WO2009001245A1 - Improved sensors using sub-wavelength apertures or slits. - Google Patents

Abstract

According to the invention it is proposed a sensor comprising: - a substrate (1) in which an excitation radiation (101,102) having a predetermined wavelength may propagate, - a wiregrid (2) at a first side of said substrate, having at least one aperture or slit arranged for being filled with a medium (10) which comprises at least one particle (51) to be detected, the latter being to be excited via said excitation radiation, and - at least on reflective means (3) arranged, at a second side of said substrate which is opposite to the first side, to reflect towards the wiregrid at least a part of excitation radiation that propagate into the substrate and that has been reflected at least once by the wiregrid.

Description

IMPROVED SENSORS USING SUB- WAVELENGTH APERTURES OR SLITS

FIELD OF THE INVENTION

The present invention relates to qualitative or quantitative sensors, for example biosensors. The invention applies in particular to luminescence sensors using sub-wavelength aperture or slit structures.

BACKGROUND OF THE INVENTION

Sensors are widely used for measuring a physical attribute or a physical event. They output a functional reading of that measurement as an electrical, optical or digital signal. That signal is data that can be transformed by other devices into information. A particular example of a sensor is a biosensor. Biosensors are devices that detect the presence of (i.e. qualitative) or measure a certain amount (i.e. quantitative) of target molecules such as e.g., but not limited thereto, proteins, viruses, bacteria, cell components, cell membranes, spores, DNA, RNA, etc. in a fluid, such as for example blood, serum, plasma, saliva,.... The target molecules also are called the "analyte". In almost all cases, a biosensor uses a surface that comprises specific recognition elements for capturing the analyte.

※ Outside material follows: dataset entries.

(** What [ensureElement id] does. *)
Record Ensured (id : string) (w : World) (r : Res unit * World) : Prop := {
  en_hero : hero (snd r) = hero w;
  en_trace : trace (page (snd r)) = trace (page w);
  en_scripts : pendingScripts (page (snd r)) = pendingScripts (page w);
  en_body : hasBody (page (snd r)) = hasBody (page w);
  en_path : pathname (page (snd r)) = pathname (page w);
  en_hidden : noneHidden w (snd r);
  en_grows : domGrows w (snd r);
  en_there : fst r = Ok tt -> is_Some (dom (page (snd r)) !! id);
  en_returns : hasBody (page w) = true \/ is_Some (dom (page w) !! id) -> fst r = Ok tt
}.

(** ** Script loads and frames *)

(** The outcomes of the handler of a script that loaded ([ok]) or failed. *)
Definition handlerEffects (s : Script) (ok : bool) : list Effect :=
  match s, ok with
  | ThreeJs, true => onThreeLoadedEffects
  | Css3dJs, true => startCSS3DEffects
  | _, false => [entered FShowFallback]
  end.

(** [w'] is [w] after pending script [k] settled with effect [o]. *)
Record SettlesWith (k : nat) (o : Effect) (w w' : World) : Prop := {
  sw_trace : trace (page w') = e_trace o ++ trace (page w);
  sw_scripts :
    pendingScripts (page w') = delete k (pendingScripts (page w)) ++ e_scripts o;
  sw_hides : e_hides o = false -> noneHidden w w';
  sw_settings : settings w' = settings w;
  sw_dom : domGrows w w';
  sw_nobody : e_nobody o = true -> hasBody (page w) = false
}.
Lemma update_keeps_loading (jobId : jsstring) (u : PartialJob) (st : State)
  (p p' : list Call) :
  p_id u = None -> p_isLoading u = None ->
  (forall c, In c p -> (exists i r d, c = Analysis i r d) -> In c p') ->
  loading_only_while_analyzing (jobs st) p ->
  loading_only_while_analyzing (jobs (handleUpdateJob jobId u st)) p'.
Proof.
  intros Hid Hload Hsub Hinv j' Hj' Hl.
  apply in_updated in Hj' as (j & Hj & ->).
  assert (E : id (if streq (id j) jobId then spread j u else j) = id j
              /\ isLoading (if streq (id j) jobId then spread j u else j)
                 = isLoading j).
  { destruct (streq (id j) jobId); [|split; reflexivity].
    simpl. now rewrite Hid, Hload. }
  destruct E as [E1 E2]. rewrite E1. rewrite E2 in Hl.
  destruct (Hinv j Hj Hl) as (r & d & Hin).
  exists r, d. apply Hsub; [exact Hin | now exists (id j), r, d].
Qed.

Lemma analysis_stays (c c0 : Call) (p1 p2 : list Call) :
  In c (p1 ++ c0 :: p2) -> c <> c0 -> In c (p1 ++ p2).
Proof.
  intros H Hne. apply in_app_or in H as [H|[H|H]];
    [apply in_or_app; now left | congruence | apply in_or_app; now right].
Qed.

Therefore, the surface of the sensor may be modified by attaching specific molecules to it, which are suitable to bind the target molecules which are present in the fluid. For optimal binding efficiency of the analyte to the specific molecules, large surface areas and short diffusion lengths are highly favorable. Therefore, micro- or nano- porous substrates (membranes) have been proposed as biosensor substrates that combine a large area with rapid binding kinetics. Especially, when the analyte concentration is low (e.g. below 1 nM, or below 1 pM) the diffusion kinetics play an important role in the total performance of a biosensor assay.

The amount of bound analyte may be detected by fluorescence for example. In this case the analyte itself may carry a fluorescent label, or alternatively an additional incubation with a fluorescently labelled second recognition element may be performed.

Detecting the amount of bound analyte can be hampered by several factors, such as scattering, bleaching of the luminophore, background luminescence of the substrate and incomplete removal of excitation light. Moreover, to be able to distinguish between bound labels and labels in solution it is necessary to perform a washing step

(or steps) to remove unbound labels.

A solution to these problems has already been proposed in WO2006/136991 -Al.

In particular, in this document, a luminescent sensor system comprises a luminescence sensor, an excitation radiation source and a detector. The luminescence sensor comprises a substrate provided with at least one aperture or slit having a first dimension and with at least one luminophore in the at least one aperture for being excited by excitation radiation having a wavelength.

The at least one aperture or slit is for being filled with a medium.

The medium comprises at least one luminescent particle to be detected. In use the sensor may be immersed in the medium, e.g. in a liquid medium, or the at least one aperture or slit may be filled with the medium in any other suitable way, e.g. by means of a micropipette in case of a liquid medium, or e.g. by spraying a gas over the sensor and into the at least one aperture or slit.

The first dimension of the at least one aperture or slit is smaller than the wavelength of the excitation radiation in the medium that fills the at least one aperture.

Even though this sensor provides many advantages, a problem may still arise when the surface of detection is large.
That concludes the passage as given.